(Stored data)

(* ===== verification/Dialplan.v ===== *)
(** * Contexts of the dialplan ([main/pbx.c])

    A context holds its extensions as a list sorted by [ext_cmp] and caller id;
    the entries of one extension, one per priority, are a list of peers with
    hash tables by priority and by label at its head.  [ast_add_extension2]
    keeps the lists, [pbx_find_extension] searches them, first in the context,
    then in its switches and includes.

    - [Model]: the functions of the source.  The peers of an extension with
      their two tables are one record (the tables hang on the first peer), the
      [next] chain is the list of these records.  Structures have addresses; the
      trie may point to one that is no longer the head of its peers (its tables
      are NULL then) or that was freed (an access to it is [None], as is every
      access through NULL and every call that does not return).
    - [Tables], [Ordering]: the laws of the functions of the tables, and the
      order of extensions as a total preorder.
    - [Inv], [Adding], [AddExtension], [Entries]: the invariant of a context and
      what an addition does to it.
    - [Search]: what the search of one context returns.
    - [Includes]: the search through includes ends.
    - [RoundTrip]: what was added is found.
    - [Properties]: the theorems. *)

From stdpp Require Import base numbers list sets strings sorting.
From Stdlib Require Import ZArith Lia.
From S2P Require Import Prelude Pattern Hashtab PatternTree CString PbxTiming.
Import Pattern.Model Hashtab.Model CString.Model PbxTiming.Model PatternTree.Model PatternTree.

Module Model.

Definition S_OR (s : option cstring) : cstring := default [] s.
(** An ignored pattern registered by a module is not removed in the name of the
    same module when the name is another copy of the string. *)
Example ignorepat_other_pointer :
  (r ← ast_context_remove_ignorepat2 (ast_context_add_ignorepat2 (true, true) con0 (cstr "9") (Some 1%nat)).2
         (cstr "9") (Some 2%nat); Some (r.1)) = Some (-1).
Proof. vm_compute. reflexivity. Qed.

End Examples.

(** ** Vectors without repetitions *)
Module Lists.

Import CString.Compare.

Lemma remove_first_total {A} (cond : A → option bool) l : (∀ x, x ∈ l → is_Some (cond x)) →
  ∃ r, remove_first cond l = Some r ∧ ∀ l', r = Some l' → l' `sublist_of` l.
Proof.
  induction l as [|x l IH]; intros Hc; cbn [remove_first]; [by exists None|].
  destruct (Hc x) as [b ->]; [apply list_elem_of_here|]. cbn [mbind option_bind].
  destruct b; [exists (Some l); split; [done|]; intros l' [= <-]; by apply sublist_cons|].
  destruct IH as (r&->&Hr); [intros y Hy; apply Hc; by apply elem_of_cons; right|].
  exists (cons x <$> r). split; [done|]. intros l' E. apply fmap_Some in E as (l0&->&->).
  apply sublist_skip. by apply Hr.
Qed.

Lemma remove_first_last {A} (cond : A → option bool) l x :
  (∀ y, y ∈ l → cond y = Some false) → cond x = Some true → remove_first cond (l ++ [x]) = Some (Some l).
Proof.
  intros Hl Hx. induction l as [|y l IH]; simpl; [by rewrite Hx|].
  rewrite (Hl y) by apply list_elem_of_here. cbn [mbind option_bind].
  rewrite IH; [done|]. intros z Hz. apply Hl. by apply elem_of_cons; right.
Qed.
(* ===== verification/Taskproc.v ===== *)
(** * Task processors ([main/taskprocessor.c], [main/sem.c])

    A task processor is a queue of tasks that one thread executes in the order
    they were pushed.  Processors are singletons by name; the queue raises an
    alert between two water marks, and the alerts are counted for the whole
    system and for each subsystem.

    - [Model]: the functions of the source.  A function that releases the lock of
      the processor in its middle is one definition for each critical section.
      Allocation results and the clock are arguments; [long] is a plain integer.
    - [Alerts]: what the alert counters count.
    - [Levels]: the alert of one queue, its water marks and its size.

    The threads, and the life of a processor, are in TaskprocRuns.v. *)

From stdpp Require Import base numbers list sets strings.
From Stdlib Require Import ZArith Lia.
From S2P Require Import Prelude Timeval Pattern CString.
Import Pattern.Model CString.Model CString.Compare.

Module Model.

(** *** Tasks *)

(** The function a task calls: one of a user, or the one that ends the thread. *)
Inductive task_exe := user_fn (f : Z) | default_listener_die.

Record tps_task := Task {
  execute : task_exe;
  datap : Z;
  wants_local : bool;
  file : option cstring;
  line : Z;
  function : option cstring }.
(** A shutdown that waits for a thread that waits for the semaphore. *)
Lemma joining_stuck p al e r :
  closing p = Joining → users p = O → pushing p = O → pc p = AtWait → sem (pvt p) = 0 → proc_step e p al = Some r →
  e = EWorker (WWait WaitEintr) ∨ e = EWorker (WWait WaitFailed).
Proof.
  intros Hc Hu Hp Hpc Hs. unfold proc_step, default_listener_shutdown_join, default_tps_processing_function.
  rewrite Hc, Hu, Hp, Hpc, Hs.
  destruct (freed p), e as [| | | | | | | | | |self|[|[]| | |]]; simpl; try done; [|by left|by right].
  destruct (poll_thread (pvt p)); simpl; [|done]. by destruct (self =? z).
Qed.

(** When the task that ends the thread cannot be queued, the thread is told
    directly; if it waits for the semaphore it does not look: only a signal would
    wake it, and the shutdown waits for it without end. *)
Definition no_memory : list event := [ok_get "pbx"; work WLoop; On 0 EUnref; On 0 (EDie false (true, true))].

Lemma failed_shutdown_hangs :
  ∃ w p, run no_memory empty_world = Some w ∧ procs w !! O = Some p
    ∧ ∀ e al, is_Some (proc_step e p al) → e = EWorker (WWait WaitEintr) ∨ e = EWorker (WWait WaitFailed).
Proof.
  destruct (run no_memory empty_world) as [w|] eqn:Hrun; [|by vm_compute in Hrun].
  vm_compute in Hrun. injection Hrun as <-. eexists _, _. split; [done|]. split; [done|]. intros e al [r E].
  by eapply joining_stuck; [..|exact E].
Qed.

End Properties.
Lemma escape_pieces_fit buflen s out :
  offset out < buflen → buflen <= offset out + Z.of_nat (length (room out)) →
  ∃ rm, escape_pieces buflen s out = Some (Cursor (written out ++ escaped (fit (buflen - 1 - offset out) s)) rm)
    ∧ (length rm + length (escaped (fit (buflen - 1 - offset out) s)) = length (room out))%nat.
Proof.
  revert out. induction s as [|c s IH]; intros out Ho Hr; cbn [escape_pieces fit].
  - exists (room out). rewrite app_nil_r. split; [by destruct out|]. unfold escaped. simpl. lia.
  - destruct (Z.ltb_spec (offset out + Z.of_nat (length (piece c))) buflen) as [Hlt|Hge].
    + rewrite (proj2 (Z.leb_le _ _)) by lia. rewrite puts_room by lia. cbn [mbind option_bind].
      set (out1 := Cursor (written out ++ piece c) (drop (length (piece c)) (room out))).
      assert (offset out1 = offset out + Z.of_nat (length (piece c))) as Eo
        by (unfold out1, offset; simpl; rewrite length_app; lia).
      assert (length (room out1) = (length (room out) - length (piece c))%nat) as Er by (unfold out1; simpl; apply length_drop).
      assert (∃ rm1, (if scratch c then poke 0 out1 else Some out1) = Some (Cursor (written out1) rm1)
        ∧ length rm1 = length (room out1)) as (rm1&->&Hl1).
      { destruct (scratch c); [|exists (room out1); by destruct out1]. rewrite poke_room.
        - eexists. split; [done|]. destruct (room out1) eqn:E; [simpl in Er; lia|done].
        - intros E. rewrite E in Er. simpl in Er. lia. }
      cbn [mbind option_bind].
      destruct (IH (Cursor (written out1) rm1)) as (rm&->&Hrm).
      { change (offset (Cursor (written out1) rm1)) with (offset out1). lia. }
      { change (offset (Cursor (written out1) rm1)) with (offset out1). cbn [room]. lia. }
      change (offset (Cursor (written out1) rm1)) with (offset out1) in *. cbn [written room] in *.
      exists rm. rewrite Eo in *.
      replace (buflen - 1 - offset out - Z.of_nat (length (piece c)))
        with (buflen - 1 - (offset out + Z.of_nat (length (piece c)))) by lia.
      unfold escaped in *. rewrite fmap_cons. cbn [concat]. rewrite length_app. split; [|lia].
      unfold out1. cbn [written]. by rewrite <-app_assoc.
    + destruct (Z.leb_spec (Z.of_nat (length (piece c))) (buflen - 1 - offset out)); [lia|].
      exists (room out). rewrite app_nil_r. split; [by destruct out|]. unfold escaped. simpl. lia.
Qed.
(** A sample, or the top of its slot, decodes close to it. *)
Lemma ulaw_error s s' :
  short s → s' = s ∨ s' = top 2 s →
  32 * Z.abs (ulaw_level (ulaw_code s') - s) <= Z.abs s + BIAS
  ∧ (0 <= s → 0 <= ulaw_level (ulaw_code s')) ∧ (s < 0 → ulaw_level (ulaw_code s') <= 0).
Proof.
  intros Hs Hs'. pose proof (top_range 2 s ltac:(lia) Hs) as (_ & Ht & _).
  destruct (top_mag 2 s ltac:(lia) Hs) as (Hsg & Hp & Hn). change (2 ^ 2) with 4 in *.
  assert ((s' <? 0) = (s <? 0)) as Esg by (destruct Hs' as [-> | ->]; done).
  assert (short s') as Hss by (destruct Hs' as [-> | ->]; done).
  pose proof (ulaw_cell s' Hss) as Hc. cbv zeta in Hc.
  rewrite ulaw_level_of, Esg. cbv zeta. revert Hc.
  generalize (unflt (flt (units CLIP BIAS 3 s'))) (step (flt (units CLIP BIAS 3 s'))).
  intros v st Hc. unfold short, CLIP, BIAS in *. clear Esg Hsg Hss.
  destruct (Z.ltb_spec s 0) as [H|H];
    [specialize (Hn H); clear Hp|specialize (Hp H); clear Hn];
    (destruct Hs' as [-> | ->]; [clear Ht|]);
    try (generalize dependent (top 2 s); intros t0);
    Z.to_euclidean_division_equations; lia.
Qed.

Lemma alaw_error s s' :
  short s → s' = s ∨ s' = top 3 s →
  32 * Z.abs (alaw_level (alaw_code s') - s) <= Z.max (Z.abs s) 256
  ∧ (0 <= s → 0 < alaw_level (alaw_code s')) ∧ (s < 0 → alaw_level (alaw_code s') < 0).
Proof.
  intros Hs Hs'. pose proof (top_range 3 s ltac:(lia) Hs) as (_ & Ht & _).
  destruct (top_mag 3 s ltac:(lia) Hs) as (Hsg & Hp & Hn). change (2 ^ 3) with 8 in *.
  assert ((s' <? 0) = (s <? 0)) as Esg by (destruct Hs' as [-> | ->]; done).
  assert (short s') as Hss by (destruct Hs' as [-> | ->]; done).
  pose proof (alaw_cell s' Hss) as Hc. cbv zeta in Hc.
  rewrite alaw_level_of, Esg. cbv zeta. revert Hc.
  generalize (unflt (flt (units 32767 0 4 s'))) (step (flt (units 32767 0 4 s'))).
  intros v st Hc. unfold short in *. clear Esg Hsg Hss.
  destruct (Z.ltb_spec s 0) as [H|H];
    [specialize (Hn H); clear Hp|specialize (Hp H); clear Hn];
    (destruct Hs' as [-> | ->]; [clear Ht|]);
    try (generalize dependent (top 3 s); intros t0);
    Z.to_euclidean_division_equations; lia.
Qed.

Lemma ulaw_code_top s : short s → ¬ (s < 0 ∧ s mod 8 = 4) → ulaw_code (top 2 s) = ulaw_code s.
Proof.
  intros Hs Hn. pose proof (top_range 2 s) as Ht. unfold ulaw_code, ulaw_mag, units, top in *.
  unfold CLIP, BIAS, short in *. f_equal. f_equal.
  - destruct (Z.ltb_spec s 0), (Z.ltb_spec (s / 2 ^ 2 * 2 ^ 2 + (2 ^ 2 - 1)) 0); try done;
      exfalso; simpl in *; Z.to_euclidean_division_equations; lia.
  - do 2 f_equal. clear Ht. simpl. Z.to_euclidean_division_equations; lia.
Qed.

Lemma alaw_code_top s : short s → ¬ (s < 0 ∧ s mod 16 = 0) → alaw_code (top 3 s) = alaw_code s.
Proof.
  intros Hs Hn. unfold alaw_code, alaw_mag, units, top in *.
  unfold short in *. f_equal. f_equal.
  - destruct (Z.ltb_spec s 0), (Z.ltb_spec (s / 2 ^ 3 * 2 ^ 3 + (2 ^ 3 - 1)) 0); try done;
      exfalso; simpl in *; Z.to_euclidean_division_equations; lia.
  - f_equal. simpl. Z.to_euclidean_division_equations; lia.
Qed.

(** *** Reading the sign without a branch *)

Lemma reduced_mag s :
  short s →
  Z.land (Z.shiftr (Z.lor (u32 (Z.shiftl (- s) 16)) (u16 s))
    (Z.shiftr (Z.land (Z.shiftr (u16 s) 8) 0x80) 3)) 0xffff
  = (if s <? 0 then u32 (- s) else u32 s).
Proof.
  intros Hs. rewrite sign_bit_u16 by done.
  assert (u32 (Z.shiftl (- s) 16) = Z.shiftl ((- s) mod 2 ^ 16) 16) as ->.
  { unfold uwrap. rewrite !Z.shiftl_mul_pow2 by lia. change (2 ^ 32) with (2 ^ 16 * 2 ^ 16).
    by rewrite Z.mul_mod_distr_r by lia. }
  rewrite lor_shiftl_add by (first [lia | by apply uwrap_range]).
  change 0xffff with (Z.ones 16). rewrite land_low by lia.
  rewrite Z.shiftr_div_pow2 by (destruct (s <? 0); vm_compute; discriminate).
  red in Hs. unfold uwrap. change (2 ^ 16) with 65536. change (2 ^ 32) with 4294967296.
  destruct (Z.ltb_spec s 0); simpl;
    [change (2 ^ Z.shiftr 128 3) with 65536 | change (2 ^ Z.shiftr 0 3) with 1];
    Z.to_euclidean_division_equations; lia.
Qed.

Lemma reduced_ulaw s : short s → ast_ulaw_get_sign_mag_reduced s = ast_ulaw_get_sign_mag s.
Proof.
  intros Hs. unfold ast_ulaw_get_sign_mag_reduced, ast_ulaw_get_sign_mag.
  by rewrite reduced_mag.
Qed.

--- Exercise prompt ---
Count up the lines above that include the string "offset" and report nothing but that number.

--- Answer to the problem ---
12